StateStoreSaveExec Physical Operator¶

StateStoreSaveExec is a unary physical operator (Spark SQL) that saves (writes) a streaming state (to a state store) with support for streaming watermark.

StateStoreSaveExec is one of the physical operators used for streaming aggregation.

StateStoreSaveExec and StatefulAggregationStrategy

Creating Instance¶

StateStoreSaveExec takes the following to be created:

Grouping Key Attributes (Spark SQL)
StatefulOperatorStateInfo
OutputMode
Event-time Watermark
spark.sql.streaming.aggregation.stateFormatVersion
Child Physical Operator (Spark SQL)

StateStoreSaveExec is created when:

StatefulAggregationStrategy execution planning strategy is requested to plan a streaming aggregation
IncrementalExecution is created

OutputMode¶

outputMode: Option[OutputMode]

StateStoreSaveExec can be given an OutputMode when created.

StateStoreSaveExec supports all three OutputModes when executed:

Append
Complete
Update

For Append and Update output modes with event-time watermark defined, StateStoreSaveExec can run another batch if the watermark has advanced.

OutputMode is undefined (None) by default and when AggUtils is requested to planStreamingAggregation (when StatefulAggregationStrategy execution planning strategy is requested to plan a streaming aggregation).

OutputMode is required for executing StateStoreSaveExec. It is specified to be the OutputMode of the IncrementalExecution (when state preparation rule is executed and fills in the execution-specific configuration).

Short Name¶

shortName: String

shortName is part of the StateStoreWriter abstraction.

shortName is the following text:

stateStoreSave

Executing Physical Operator¶

doExecute(): RDD[InternalRow]

doExecute is part of the SparkPlan (Spark SQL) abstraction.

doExecute creates the metrics (to happen on the driver).

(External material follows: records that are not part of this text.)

Lemma visit_aux_marks p l s :
  ready s → p ∈ A → bounded (p :: l) s → uncoloured s < Z.of_nat fuel →
  ∃ s', visit_aux d (visit c d fuel) p s = Ret s' ∧ marks [p] [p] s s' ∧ coloured c s' p.
Proof.
  intros Hr HpA Hb Hfuel. pose proof (in_A p HpA) as Hp0.
  destruct Hclosed as [_ Hcl]. destruct (Hcl p HpA) as (cs & Hcs & _).
  rewrite <-(ready_graph s Hr), graph_lookup in Hcs.
  destruct (objects s !! p) as [o|] eqn:Ho; [|done]. simpl in Hcs. injection Hcs as Hcs.
  unfold visit_aux. rewrite (proj2 (Z.eqb_neq p 0) Hp0), (header_lookup _ _ _ Ho), bind_ret.
  pose proof (debt_refs s p Hr) as Hdr. pose proof (debt_nonneg s p) as Hdn.
  pose proof (Hb p Hp0) as Hbp. rewrite occ_cons, decide_True in Hbp by done.
  unfold total in Hbp. rewrite (cnt_lookup _ _ _ Ho) in Hbp.
  pose proof (occ_nonneg p l). pose proof (refs_nonneg p).
  rewrite add_count_ok; [rewrite bind_ret|destruct Hd as [-> | ->]; simpl in Hbp; lia].
  set (o1 := with_count (count o + d) o). set (s1 := put p o1 s).
  assert (Hcol1 : ∀ x, coloured c s1 x ↔ coloured c s x).
  { intros x. unfold s1. rewrite coloured_put.
    case_decide; [subst|done].
    unfold coloured. rewrite Ho. simpl. split; congruence. }
  assert (Htot1 : ∀ q, total s1 q = total s q + d * occ q [p]).
  { intros q. unfold total, s1. rewrite cnt_put, (debt_put s p o o1 Ho), occ_cons, occ_nil. simpl.
    case_decide; [subst; rewrite (cnt_lookup _ _ _ Ho)|]; lia. }
  assert (Hgr1 : graph_of s1 = graph_of s) by by apply (graph_put s p o).
  destruct (IH p s1) as (s' & Hs' & Hm & Hcp).
  - split.
    + by rewrite Hgr1, (ready_graph s Hr).
    + intros x o' Ho'. simpl in Ho'. destruct (decide (p = x)) as [->|Hne]; [done|].
      rewrite lookup_insert_ne in Ho' by done. by apply (ready_debt s Hr x o').
    + intros x o' HxA Ho'. simpl in Ho'. destruct (decide (p = x)) as [->|Hne].
      * rewrite lookup_insert_eq in Ho'. injection Ho' as <-. by apply (ready_colour s Hr x o).
      * rewrite lookup_insert_ne in Ho' by done. by apply (ready_colour s Hr x o').
  - done.
  - intros q Hq. rewrite Htot1, occ_nil. pose proof (Hb q Hq) as Hbq. rewrite occ_cons in Hbq.
    rewrite occ_cons, occ_nil. pose proof (occ_nonneg q l). unfold s1. rewrite cnt_put. simpl.
    case_decide; [subst|]; destruct Hd as [-> | ->]; simpl in *; lia.
  - unfold uncoloured, s1. rewrite (number_put _ _ _ _ Ho). simpl. unfold uncoloured in Hfuel. lia.
  - exists s'. split; [done|]. split; [|done]. split.
    + by rewrite (marks_graph _ _ _ _ Hm).
    + rewrite (marks_flags _ _ _ _ Hm). by apply (flags_put s p o).
    + by rewrite (marks_roots _ _ _ _ Hm).
    + by rewrite (marks_free _ _ _ _ Hm).
    + by rewrite (marks_log _ _ _ _ Hm).
    + intros x. destruct (marks_same _ _ _ _ Hm x) as [?|Heq]; [by left|].
      destruct (decide (p = x)) as [->|Hne]; [by left|]. right. rewrite Heq. simpl.
      by rewrite lookup_insert_ne.
    + intros x Hx. apply (marks_mono _ _ _ _ Hm). by apply Hcol1.
    + intros q Hq. rewrite (marks_total _ _ _ _ Hm q Hq), Htot1, occ_nil. lia.
    + intros q. pose proof (marks_count _ _ _ _ Hm q) as Hcnt. unfold s1 in Hcnt. rewrite cnt_put in Hcnt.
      case_decide; [subst; rewrite (cnt_lookup _ _ _ Ho); simpl in Hcnt|]; destruct Hd as [-> | ->]; lia.
    + intros x Hx Hnx. apply (marks_new _ _ _ _ Hm x Hx). by rewrite Hcol1.
Qed.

doExecute executes the child physical operator (that produces a RDD[InternalRow]) and creates a StateStoreRDD with the following:

mapPartitionsWithStateStore	Value
stateInfo	getStateInfo
keySchema	Grouping Keys
valueSchema	State Value Schema of the StreamingAggregationStateManager
numColsPrefixKey	0
storeCoordinator	StateStoreCoordinator
storeUpdateFunction	storeUpdateFunction

storeUpdateFunction¶

storeUpdateFunction: (StateStore, Iterator[T]) => Iterator[U]

storeUpdateFunction branches off based on the given OutputMode:

Append
Complete
Update

Append¶

storeUpdateFunction drops late rows (from the input partition) using the watermark predicate for data.

For every (remaining, non-late) row, storeUpdateFunction stores the row in the input StateStore (using the StreamingAggregationStateManager) and increments the number of updated state rows metric.

storeUpdateFunction tracks the time taken (to drop late rows and store non-late rows) in time to update metric.

Performance Metrics

Monitor the following metrics:

number of rows which are dropped by watermark
number of updated state rows
time to update

storeUpdateFunction requests the StreamingAggregationStateManager for all the aggregates by grouping keys.

storeUpdateFunction creates a new NextIterator:

When requested for next state value (row), the iterator traverses over the key-value aggregate state pairs until the watermark predicate for keys holds true for a key.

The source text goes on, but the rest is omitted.